DATA EXTRACTS.
##############################

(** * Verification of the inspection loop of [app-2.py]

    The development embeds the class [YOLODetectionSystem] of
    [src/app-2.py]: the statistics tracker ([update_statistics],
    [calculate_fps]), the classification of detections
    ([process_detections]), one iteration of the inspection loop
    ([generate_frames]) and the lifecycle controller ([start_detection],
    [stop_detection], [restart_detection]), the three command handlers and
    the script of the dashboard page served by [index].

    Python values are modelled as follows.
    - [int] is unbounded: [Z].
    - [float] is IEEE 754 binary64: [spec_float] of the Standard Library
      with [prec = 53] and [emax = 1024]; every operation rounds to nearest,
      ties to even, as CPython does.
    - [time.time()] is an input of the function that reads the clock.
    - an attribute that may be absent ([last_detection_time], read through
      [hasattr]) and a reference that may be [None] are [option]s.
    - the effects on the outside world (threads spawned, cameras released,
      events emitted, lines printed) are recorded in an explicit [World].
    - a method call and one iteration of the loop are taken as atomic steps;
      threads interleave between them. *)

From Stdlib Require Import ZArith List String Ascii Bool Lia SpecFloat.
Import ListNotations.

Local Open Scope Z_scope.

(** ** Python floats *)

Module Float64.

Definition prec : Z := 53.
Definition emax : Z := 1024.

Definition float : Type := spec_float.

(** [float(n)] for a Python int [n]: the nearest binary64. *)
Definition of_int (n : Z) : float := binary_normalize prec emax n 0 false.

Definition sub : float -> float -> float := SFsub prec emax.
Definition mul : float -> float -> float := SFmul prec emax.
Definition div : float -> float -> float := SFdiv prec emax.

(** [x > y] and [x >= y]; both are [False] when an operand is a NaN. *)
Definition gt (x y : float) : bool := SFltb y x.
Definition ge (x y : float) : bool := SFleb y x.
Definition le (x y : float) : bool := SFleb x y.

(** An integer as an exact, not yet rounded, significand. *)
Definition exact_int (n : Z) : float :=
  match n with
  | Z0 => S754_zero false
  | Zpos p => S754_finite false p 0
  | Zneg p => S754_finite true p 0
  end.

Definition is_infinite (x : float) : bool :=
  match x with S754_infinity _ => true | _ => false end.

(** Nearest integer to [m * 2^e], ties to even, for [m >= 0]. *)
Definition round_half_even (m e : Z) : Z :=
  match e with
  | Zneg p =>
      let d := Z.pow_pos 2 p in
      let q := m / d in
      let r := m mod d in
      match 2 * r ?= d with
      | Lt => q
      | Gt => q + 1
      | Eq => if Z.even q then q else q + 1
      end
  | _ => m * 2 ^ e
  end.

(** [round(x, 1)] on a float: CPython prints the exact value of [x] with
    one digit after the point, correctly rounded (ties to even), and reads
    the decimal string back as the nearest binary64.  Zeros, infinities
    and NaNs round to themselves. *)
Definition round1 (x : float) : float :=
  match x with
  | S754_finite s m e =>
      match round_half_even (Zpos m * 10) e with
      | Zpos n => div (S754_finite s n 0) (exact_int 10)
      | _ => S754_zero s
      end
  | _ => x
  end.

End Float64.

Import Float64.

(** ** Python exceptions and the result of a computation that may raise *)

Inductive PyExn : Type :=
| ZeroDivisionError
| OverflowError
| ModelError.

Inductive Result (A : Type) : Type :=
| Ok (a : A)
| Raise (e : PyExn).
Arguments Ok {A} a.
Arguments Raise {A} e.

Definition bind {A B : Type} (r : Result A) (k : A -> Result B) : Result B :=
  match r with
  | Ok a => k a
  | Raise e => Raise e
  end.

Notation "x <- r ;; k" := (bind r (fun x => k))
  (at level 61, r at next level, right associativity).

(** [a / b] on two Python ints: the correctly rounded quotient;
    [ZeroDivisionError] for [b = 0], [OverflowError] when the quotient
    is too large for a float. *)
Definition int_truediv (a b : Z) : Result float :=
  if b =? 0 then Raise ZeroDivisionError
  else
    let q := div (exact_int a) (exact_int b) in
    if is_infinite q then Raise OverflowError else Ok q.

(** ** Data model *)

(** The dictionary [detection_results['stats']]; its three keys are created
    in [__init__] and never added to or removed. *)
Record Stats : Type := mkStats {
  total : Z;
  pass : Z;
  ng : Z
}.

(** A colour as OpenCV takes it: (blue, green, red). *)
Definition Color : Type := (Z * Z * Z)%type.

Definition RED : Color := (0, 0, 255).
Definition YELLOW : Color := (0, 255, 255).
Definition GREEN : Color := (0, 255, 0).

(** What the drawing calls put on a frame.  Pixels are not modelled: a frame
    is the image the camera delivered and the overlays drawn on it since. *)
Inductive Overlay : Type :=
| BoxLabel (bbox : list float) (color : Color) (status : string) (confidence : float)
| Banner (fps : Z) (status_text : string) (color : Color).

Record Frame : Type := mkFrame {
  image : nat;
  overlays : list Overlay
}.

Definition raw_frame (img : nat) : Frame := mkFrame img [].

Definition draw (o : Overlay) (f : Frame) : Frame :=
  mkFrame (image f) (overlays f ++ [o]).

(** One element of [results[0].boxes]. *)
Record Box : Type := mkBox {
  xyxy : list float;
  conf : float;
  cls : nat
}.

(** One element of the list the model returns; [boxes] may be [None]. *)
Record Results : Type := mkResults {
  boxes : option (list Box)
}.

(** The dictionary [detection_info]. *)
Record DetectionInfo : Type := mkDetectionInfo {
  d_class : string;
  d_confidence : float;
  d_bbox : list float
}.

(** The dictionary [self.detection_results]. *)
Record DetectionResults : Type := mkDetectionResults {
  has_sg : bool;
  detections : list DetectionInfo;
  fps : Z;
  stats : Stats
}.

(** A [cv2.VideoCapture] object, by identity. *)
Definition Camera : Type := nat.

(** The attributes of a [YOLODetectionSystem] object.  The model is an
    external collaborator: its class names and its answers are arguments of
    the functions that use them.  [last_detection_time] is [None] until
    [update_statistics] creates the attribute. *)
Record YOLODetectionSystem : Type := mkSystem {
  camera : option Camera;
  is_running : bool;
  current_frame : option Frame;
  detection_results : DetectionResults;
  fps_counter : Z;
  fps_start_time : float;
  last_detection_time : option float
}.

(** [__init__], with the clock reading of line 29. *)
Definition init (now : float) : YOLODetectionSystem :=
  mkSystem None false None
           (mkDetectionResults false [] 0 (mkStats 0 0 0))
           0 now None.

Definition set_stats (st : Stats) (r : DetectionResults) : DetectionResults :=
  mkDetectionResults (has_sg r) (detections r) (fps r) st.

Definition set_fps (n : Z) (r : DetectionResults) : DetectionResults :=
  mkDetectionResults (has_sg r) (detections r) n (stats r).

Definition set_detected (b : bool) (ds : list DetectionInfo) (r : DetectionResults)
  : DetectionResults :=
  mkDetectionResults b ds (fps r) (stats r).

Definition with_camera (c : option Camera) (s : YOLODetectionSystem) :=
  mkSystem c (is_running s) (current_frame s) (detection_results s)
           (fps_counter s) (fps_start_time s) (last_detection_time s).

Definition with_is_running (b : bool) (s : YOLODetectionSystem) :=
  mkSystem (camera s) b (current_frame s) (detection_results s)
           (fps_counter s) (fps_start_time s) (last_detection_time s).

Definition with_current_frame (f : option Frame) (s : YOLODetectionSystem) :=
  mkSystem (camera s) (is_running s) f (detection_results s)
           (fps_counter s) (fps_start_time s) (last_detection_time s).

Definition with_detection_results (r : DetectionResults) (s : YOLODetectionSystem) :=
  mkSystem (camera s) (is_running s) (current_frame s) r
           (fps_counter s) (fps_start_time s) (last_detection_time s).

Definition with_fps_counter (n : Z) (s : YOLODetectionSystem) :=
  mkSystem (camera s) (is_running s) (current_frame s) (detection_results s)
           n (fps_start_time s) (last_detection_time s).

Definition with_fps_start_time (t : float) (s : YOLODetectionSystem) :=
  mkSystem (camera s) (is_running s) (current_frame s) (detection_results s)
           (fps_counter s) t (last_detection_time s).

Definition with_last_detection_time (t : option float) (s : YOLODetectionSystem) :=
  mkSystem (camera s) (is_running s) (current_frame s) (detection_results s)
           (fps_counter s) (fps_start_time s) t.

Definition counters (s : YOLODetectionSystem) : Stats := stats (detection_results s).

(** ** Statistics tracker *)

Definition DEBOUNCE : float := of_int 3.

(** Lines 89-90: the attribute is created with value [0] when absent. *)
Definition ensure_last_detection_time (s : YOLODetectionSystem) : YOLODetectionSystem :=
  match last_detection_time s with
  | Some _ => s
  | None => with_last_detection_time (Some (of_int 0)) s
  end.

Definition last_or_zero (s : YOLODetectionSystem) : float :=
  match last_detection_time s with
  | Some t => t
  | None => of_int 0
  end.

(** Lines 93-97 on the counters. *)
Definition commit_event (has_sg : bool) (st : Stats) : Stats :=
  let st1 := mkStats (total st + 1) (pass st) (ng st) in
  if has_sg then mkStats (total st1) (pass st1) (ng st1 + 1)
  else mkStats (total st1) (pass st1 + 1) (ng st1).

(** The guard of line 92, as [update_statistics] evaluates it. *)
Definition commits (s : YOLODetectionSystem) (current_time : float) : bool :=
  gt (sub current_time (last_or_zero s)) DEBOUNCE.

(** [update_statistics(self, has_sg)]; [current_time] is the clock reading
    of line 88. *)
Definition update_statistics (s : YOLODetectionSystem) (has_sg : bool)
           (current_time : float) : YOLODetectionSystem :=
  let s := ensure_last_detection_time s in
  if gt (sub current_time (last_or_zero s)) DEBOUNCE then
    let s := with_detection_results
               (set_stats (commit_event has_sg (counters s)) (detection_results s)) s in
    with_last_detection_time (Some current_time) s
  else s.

##############################

WHAT TO PRODUCE.
Only the lines above from the line containing "S754_finite s m e =>" through the line containing "Definition raw_frame (img" should be retyped, exactly and with both ends included.

SOLUTION BELOW.
  | S754_finite s m e =>
      match round_half_even (Zpos m * 10) e with
      | Zpos n => div (S754_finite s n 0) (exact_int 10)
      | _ => S754_zero s
      end
  | _ => x
  end.

End Float64.

Import Float64.

(** ** Python exceptions and the result of a computation that may raise *)

Inductive PyExn : Type :=
| ZeroDivisionError
| OverflowError
| ModelError.

Inductive Result (A : Type) : Type :=
| Ok (a : A)
| Raise (e : PyExn).
Arguments Ok {A} a.
Arguments Raise {A} e.

Definition bind {A B : Type} (r : Result A) (k : A -> Result B) : Result B :=
  match r with
  | Ok a => k a
  | Raise e => Raise e
  end.

Notation "x <- r ;; k" := (bind r (fun x => k))
  (at level 61, r at next level, right associativity).

(** [a / b] on two Python ints: the correctly rounded quotient;
    [ZeroDivisionError] for [b = 0], [OverflowError] when the quotient
    is too large for a float. *)
Definition int_truediv (a b : Z) : Result float :=
  if b =? 0 then Raise ZeroDivisionError
  else
    let q := div (exact_int a) (exact_int b) in
    if is_infinite q then Raise OverflowError else Ok q.

(** ** Data model *)

(** The dictionary [detection_results['stats']]; its three keys are created
    in [__init__] and never added to or removed. *)
Record Stats : Type := mkStats {
  total : Z;
  pass : Z;
  ng : Z
}.

(** A colour as OpenCV takes it: (blue, green, red). *)
Definition Color : Type := (Z * Z * Z)%type.

Definition RED : Color := (0, 0, 255).
Definition YELLOW : Color := (0, 255, 255).
Definition GREEN : Color := (0, 255, 0).

(** What the drawing calls put on a frame.  Pixels are not modelled: a frame
    is the image the camera delivered and the overlays drawn on it since. *)
Inductive Overlay : Type :=
| BoxLabel (bbox : list float) (color : Color) (status : string) (confidence : float)
| Banner (fps : Z) (status_text : string) (color : Color).

Record Frame : Type := mkFrame {
  image : nat;
  overlays : list Overlay
}.

Definition raw_frame (img : nat) : Frame := mkFrame img [].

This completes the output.